Forgot about attribute register 16h. But that only affects the rendering to enforce 8-bit/16-bit mode when decoding the rendering mode(the shift modes, overruling the graphics register bits for that). It has no effect on the CPU's addressing of VRAM through the MMU window.

The sequencer memory mode behaves as documented(unless overridden by some other bits to 8-bit linear mode). In this case, the linear aperture mode in CRTC 36h and GDC 05h bit 6. Bit 5 of GDC 06h has no effect on it(only the rendering mode, unless overridden).

Author of the UniPCemu emulator.
UniPCemu Git repository
UniPCemu for Android, Windows and PSP on itch.io

Reply 5 of 7, by Battler

User metadata
Rank Member
Rank
Member

But then why is it expecting to be in Chain 4 without Chain 4 being set?

Edit: So then Shift 256 is OR'ed with Chain 4? That might be true but then wouldn't the Windows 95 boot screen and Wolfestein 3D both break since I have observed both of them using 256-color planar mode?

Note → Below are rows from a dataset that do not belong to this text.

(* ===== verification/SnapshotSafety.v ===== *)
(** * What a snapshot-read cache holds

    The cache refines an abstract follower, which keeps for every stream the offset it
    expects next and the records since the last gap; log replays are put in call order and
    all answered once their loads are over. *)
From S2P Require Import Prelude Collections Codec WalFormat ObjectStore ObjectFormat ObjectIO Metadata LogCache LogCacheProofs StorageSafety SnapshotRead.

(** ** The abstract follower *)

Abbreviation Followed := (gmap Z (Z * list StreamRecordBatch)).

(** A batch that is already covered is skipped, a gap starts the stream anew. *)
Definition follow (a : Followed) (batch : StreamRecordBatch) : Followed :=
  match a !! stream_id batch with
  | None => <[stream_id batch := (last_offset batch, [batch])]> a
  | Some (next, l) =>
      if base_offset batch <? next then a
      else <[stream_id batch := (last_offset batch, if next <? base_offset batch then [batch] else l ++ [batch])]> a
  end.

Definition tail_of (a : Followed) (st : Z) : list StreamRecordBatch := default [] (snd <$> a !! st).

(** ** Records that fit *)

Definition good_batch (r : StreamRecordBatch) : Prop := base_offset r < last_offset r ≤ base_offset r + I32_MAX.

Lemma runs_elem lo l hi r : runs lo l hi → r ∈ l → lo ≤ base_offset r < last_offset r ∧ last_offset r ≤ hi.
Proof.
  revert lo; induction l as [|x l IH]; intros lo; cbn; [by intros _ ?%not_elem_of_nil|].
  intros (E1 & E2 & Hl) [->|Hr]%elem_of_cons; [pose proof (runs_le _ _ _ Hl); lia|]. destruct (IH _ Hl Hr). lia.
Qed.

Lemma suffix_total k l : k `suffix_of` l → total_size k ≤ total_size l.
Proof. intros [p ->]. rewrite batches_size_app. pose proof (batches_size_nonneg p). lia. Qed.

(** A batch that goes on from what is cached of its stream. *)
Lemma tail_appendable c r lo l :
  cache_ok c → contents (stream_id r) (lc_blocks c) `suffix_of` l → runs lo l (base_offset r) → base_offset r < last_offset r →
  total_size l + size r < 2 ^ 64 → appendable r c.
Proof.
  intros Hok [k El] Hruns Hspan Hmem. destruct (cache_nonempty c Hok) as (bs & a & Eb & _).
  assert (∀ b s e, b ∈ lc_blocks c → stream_range (stream_id r) b = Some (s, e) → ∃ y, last (stream_records (stream_id r) b) = Some y ∧ last_offset y = e ∧ y ∈ l) as Hlast.
  { intros b s e Hb Hr. pose proof (co_blocks _ Hok) as Hbo. rewrite Forall_forall in Hbo.
    destruct (stream_range_spec b _ s e (Hbo b Hb) Hr) as [Hse Hrun]. destruct (last (stream_records (stream_id r) b)) as [y|] eqn:Ey.
    - exists y. split; [done|]. split; [by eapply runs_last|]. rewrite El. apply elem_of_app. right. unfold contents. apply list_elem_of_bind. exists b.
      split; [|done]. by apply last_Some_elem_of.
    - apply last_None in Ey. rewrite Ey in Hrun. cbn in Hrun. lia. }
  constructor; [done| | |].
  - intros [s e] Hp. unfold ranges_of in Hp. apply list_elem_of_omap in Hp as (b & Hb & Hr). cbn. destruct (Hlast b s e Hb Hr) as (y & _ & <- & Hy). by eapply runs_elem.
  - intros b s e Hl Hr. destruct (Hlast b s e (last_Some_elem_of _ _ Hl) Hr) as (y & Ey & <- & _).
    rewrite Eb, last_snoc in Hl. injection Hl as <-. assert (last l = Some y) as El'.
    { rewrite El, Eb, contents_app, contents_single, app_assoc. apply last_Some in Ey as [m ->]. by rewrite app_assoc, last_snoc. }
    symmetry. by eapply runs_last.
  - pose proof (suffix_total (contents (stream_id r) (lc_blocks c)) l ltac:(by exists k)). lia.
Qed.

(** ** The cache's operations *)

Record cache_fit (c : LogCache) : Prop := {
  cf_ok : cache_ok c;
  cf_ids : ∃ b, active c = Some b ∧ lb_block_id b < lc_next_id c;
  cf_size : 0 < lc_block_max_size c;
  cf_count : 0 < lc_max_stream_count c;
}.

Lemma fit_active c : cache_fit c → ∃ b, active c = Some b ∧ lb_free b = false ∧ lb_block_id b < lc_next_id c.
Proof. intros [Hok (b & Hb & Hid) _ _]. destruct (co_active _ Hok) as (b' & Hb' & Hf). unfold active in Hb. rewrite Hb in Hb'. injection Hb' as <-. eauto. Qed.

(** What a put leaves of a stream. *)
Definition put_tail (st : Z) (r : StreamRecordBatch) (l k : list StreamRecordBatch) : Prop :=
  if decide (st = stream_id r) then ∃ m, k = m ++ [r] ∧ m `suffix_of` l else k `suffix_of` l.

Lemma suffix_snoc_inv {A} (k l : list A) x : k `suffix_of` l ++ [x] → k ≠ [] → ∃ m, k = m ++ [x] ∧ m `suffix_of` l.
Proof.
  intros [p E] Hne. destruct k as [|y k] using rev_ind; [done|]. rewrite app_assoc in E. apply app_inj_tail in E as [-> ->]. exists k. split; [done|]. by exists p.
Qed.

Lemma put_fit r c :
  cache_fit c → appendable r c →
  ∃ c' added, put r c = Some (c', added) ∧ cache_fit c' ∧ ∀ st, if (added : bool) then put_tail st r (contents st (lc_blocks c)) (contents st (lc_blocks c')) else contents st (lc_blocks c') `suffix_of` contents st (lc_blocks c).
Proof.
  intros Hfit Hap. destruct (fit_active c Hfit) as (b & Hb & Hf & Hid). destruct Hfit as [Hok _ Hs Hn].
  destruct (put_spec r c Hok Hap) as (c' & added & removed & E & Hok' & _ & Hfree & Hpend & Hcont).
  destruct (put_active r c b Hb Hf) as (c2 & E2 & Ha2 & [Hc1 Hc2] & Hnext & _). rewrite E in E2. injection E2 as <- Eadded.
  exists c', added. split; [done|]. split.
  - constructor; [done| |by rewrite Hc1|by rewrite Hc2]. eexists. split; [exact Ha2|]. rewrite Hnext.
    unfold block_put. destruct (is_full b); [done|]. destruct (sc_add _ _) as [sc []]; done.
  - intros st. specialize (Hcont st). unfold added_to in Hcont. destruct added; cbn [andb] in Hcont.
    + unfold put_tail. case_decide as Est.
      * subst st. rewrite Z.eqb_refl in Hcont. apply suffix_snoc_inv; [by exists (contents (stream_id r) removed)|]. specialize (Hpend (stream_id r)). unfold added_to in Hpend.
        rewrite Z.eqb_refl in Hpend. cbn in Hpend. intros E0.
        assert (r ∈ pending (stream_id r) (lc_blocks c')) as Hin by (rewrite Hpend; apply elem_of_app; right; left).
        unfold pending, contents in Hin. apply list_elem_of_bind in Hin as (x & Hx & [_ Hx']%list_elem_of_filter).
        assert (r ∈ contents (stream_id r) (lc_blocks c')) as Hin' by (apply list_elem_of_bind; by exists x). rewrite E0 in Hin'. by apply not_elem_of_nil in Hin'.
      * replace (st =? stream_id r) with false in Hcont by lia. rewrite app_nil_r in Hcont. by exists (contents st removed).
    + rewrite app_nil_r in Hcont. by exists (contents st removed).
Qed.

(** Blocks that keep their records, their name and whether they are free. *)
Lemma fit_relabel c f :
  cache_fit c → (∀ b, lb_map (f b) = lb_map b ∧ lb_block_id (f b) = lb_block_id b ∧ lb_free (f b) = lb_free b) →
  cache_fit (set_blocks (f <$> lc_blocks c) c) ∧ ∀ st, contents st (f <$> lc_blocks c) = contents st (lc_blocks c).
Proof.
  intros [[Hb Hr Hm (a & Ha & Hfa)] (b0 & Hb0 & Hid) Hs Hn] Hf.
  assert (∀ st bs, contents st (f <$> bs) = contents st bs) as Hc.
  { intros st bs. unfold contents. induction bs as [|b bs IH]; [done|]. cbn. rewrite IH. unfold stream_records at 1. by rewrite (proj1 (Hf b)). }
  assert (∀ st bs, ranges_of st (f <$> bs) = ranges_of st bs) as Hrg.
  { intros st bs. unfold ranges_of. induction bs as [|b bs IH]; [done|]. cbn. rewrite IH. unfold stream_range. by rewrite (proj1 (Hf b)). }
  split; [|done]. constructor; [constructor| |done|done]; cbn [lc_blocks set_blocks].
  - apply Forall_fmap. eapply Forall_impl; [exact Hb|]. intros b Hbok st sc. cbn. rewrite (proj1 (Hf b)). apply Hbok.
  - intros st. unfold ranges_ok. rewrite Hrg. apply Hr.
  - intros st. rewrite Hc. apply Hm.
  - exists (f a). rewrite fmap_last, Ha. split; [done|]. by rewrite (proj2 (proj2 (Hf a))).
  - exists (f b0). unfold active in *. cbn. rewrite fmap_last, Hb0. split; [done|]. by rewrite (proj1 (proj2 (Hf b0))).
Qed.

Lemma clear_fit id c :
  cache_fit c → let c' := clear_stream_records id c in cache_fit c' ∧ ∀ st, contents st (lc_blocks c') = if decide (st = id) then [] else contents st (lc_blocks c).
Proof.
  intros [[Hb Hr Hm (a & Ha & Hfa)] (b0 & Hb0 & Hid) Hs Hn]. cbn zeta.
  assert (∀ b, lb_map (free_stream id b).1 = delete id (lb_map b) ∧ lb_block_id (free_stream id b).1 = lb_block_id b ∧ lb_free (free_stream id b).1 = lb_free b) as Hf.
  { intros b. unfold free_stream. destruct (lb_map b !! id) eqn:E; cbn; [done|]. split; [|done]. symmetry. by apply delete_id. }
  set (f := fst ∘ free_stream id).
  assert (∀ st bs, contents st (f <$> bs) = if decide (st = id) then [] else contents st bs) as Hc.
  { intros st bs. unfold contents. induction bs as [|b bs IH]; [by destruct (decide _)|]. cbn. rewrite IH. unfold stream_records at 1, f, compose. rewrite (proj1 (Hf b)).
    destruct (decide (st = id)) as [->|]; [by rewrite lookup_delete_eq|by rewrite lookup_delete_ne]. }
  assert (∀ st bs, ranges_of st (f <$> bs) = if decide (st = id) then [] else ranges_of st bs) as Hrg.
  { intros st bs. unfold ranges_of. induction bs as [|b bs IH]; [by destruct (decide _)|]. cbn. rewrite IH. unfold stream_range, f, compose. rewrite (proj1 (Hf b)).
    destruct (decide (st = id)) as [->|]; [by rewrite lookup_delete_eq|by rewrite lookup_delete_ne]. }
  split; [|intros st; cbn; apply Hc]. constructor; [constructor| |done|done]; cbn [lc_blocks set_blocks clear_stream_records set_size]; fold f.
  - apply Forall_fmap. eapply Forall_impl; [exact Hb|]. intros b Hbok st sc. unfold compose, f. cbn. rewrite (proj1 (Hf b)). intros [_ H]%lookup_delete_Some. by eapply Hbok.
  - intros st. unfold ranges_ok. rewrite Hrg. destruct (decide _); [constructor|apply Hr].
  - intros st. rewrite Hc. destruct (decide _); [cbn; lia|apply Hm].
  - exists (f a). rewrite fmap_last, Ha. split; [done|]. unfold f, compose. by rewrite (proj2 (proj2 (Hf a))).
  - exists (f b0). unfold active in *. cbn. fold f. rewrite fmap_last, Hb0. split; [done|]. unfold f, compose. by rewrite (proj1 (proj2 (Hf b0))).
Qed.

(** ** Puts *)

(** Everything but the cache and what its blocks report. *)
Definition same_books (s s' : Snapshot) : Prop :=
  sn_wal_tasks s' = sn_wal_tasks s ∧ sn_object_tasks s' = sn_object_tasks s ∧ sn_events s' = sn_events s ∧ sn_history s' = sn_history s
  ∧ st_wal (sn_state s') = st_wal (sn_state s) ∧ st_object (sn_state s') = st_object (sn_state s).

Lemma same_books_trans s1 s2 s3 : same_books s1 s2 → same_books s2 s3 → same_books s1 s3.
Proof. intros (?&?&?&?&?&?) (?&?&?&?&?&?). repeat split; congruence. Qed.

Lemma put_tail_trans st r l k m : put_tail st r k m → k `suffix_of` l → put_tail st r l m.
Proof. unfold put_tail. case_decide; [intros (x & -> & Hx) Hl; exists x; split; [done|by etrans]|intros; by etrans]. Qed.

Lemma fresh_accepts r c c' added id n m :
  active c = Some (block_new id n m) → 0 < n → 0 < m → good_batch r → put r c = Some (c', added) → added = true.
Proof.
  intros Ha Hs Hn [H1 H2] E. destruct (put_active r c _ Ha eq_refl) as (c2 & E2 & _). rewrite E in E2. injection E2 as _ ->.
  unfold block_put, is_full. cbn. rewrite map_size_empty. replace (n <=? 0) with false by lia. replace (m <=? Z.of_nat 0) with false by lia. cbn.
  unfold sc_add. rewrite lookup_empty. cbn. replace (I32_MAX <? u64 (last_offset r - base_offset r)) with false; [done|]. unfold I32_MAX in *. int_lia.
Qed.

Edit #2: Reading the above again: "When set to 1, the registers are loaded to support the 256-color mode.", this implies that the Tseng cards automatically set Chain 4 when Shift 256 becomes 1, rather than simply OR'ing Shift 256 with it. Planar modes would then work when Chain 4 is disabled. Can anyone with the real hardware confirm this?

Reply 6 of 7, by superfury

User metadata
Rank l33t
Rank
l33t
Battler wrote on 2021-04-09, 22:20:

But then why is it expecting to be in Chain 4 without Chain 4 being set?

Edit: So then Shift 256 is OR'ed with Chain 4? That might be true but then wouldn't the Windows 95 boot screen and Wolfestein 3D both break since I have observed both of them using 256-color planar mode?

Edit #2: Reading the above again: "When set to 1, the registers are loaded to support the 256-color mode.", this implies that the Tseng cards automatically set Chain 4 when Shift 256 becomes 1, rather than simply OR'ing Shift 256 with it. Planar modes would then work when Chain 4 is disabled. Can anyone with the real hardware confirm this?

It would be required to use said Chain 4 bit as well, since apps depend on it(in non-256 color modes it might be used after all, so it's required for VGA compatibility).
I also saw stuff like Windows drivers toggling the 256 color bits and Chain 4 bits while in 256 color displaying mode(640x480x256) causing memory addressing issues if this wasn't done(due to corrupted video memory).
Search on this forum for my posts regarding 640x480x256 colors on Windows 3.0. Noted a lot of weirdness back then before this was implemented correctly without the special modes implemented. It's also widely known that the Tseng chips have incompatible chain 4 (including byte mode).

Author of the UniPCemu emulator.
UniPCemu Git repository
UniPCemu for Android, Windows and PSP on itch.io

Reply 7 of 7, by Battler

User metadata
Rank Member
Rank
Member

I found your old posts about that stuff, and they match what I observe as well, and the OS/2 ET4000AX driver does the same thing - sets 256 color mode, without Chain 4, but expects to be in Chain 4 mode. On your end, I see that you simply patched the registers used, but there must be a better way to solve this. On my end, I simply made Attribute register 0x16 bit 4 force Chain 4 when in 256-color mode on the ET3000AX and the undocumented Sequencer register 0x0E on the ET4000AX, but I'm not sure even that is correct.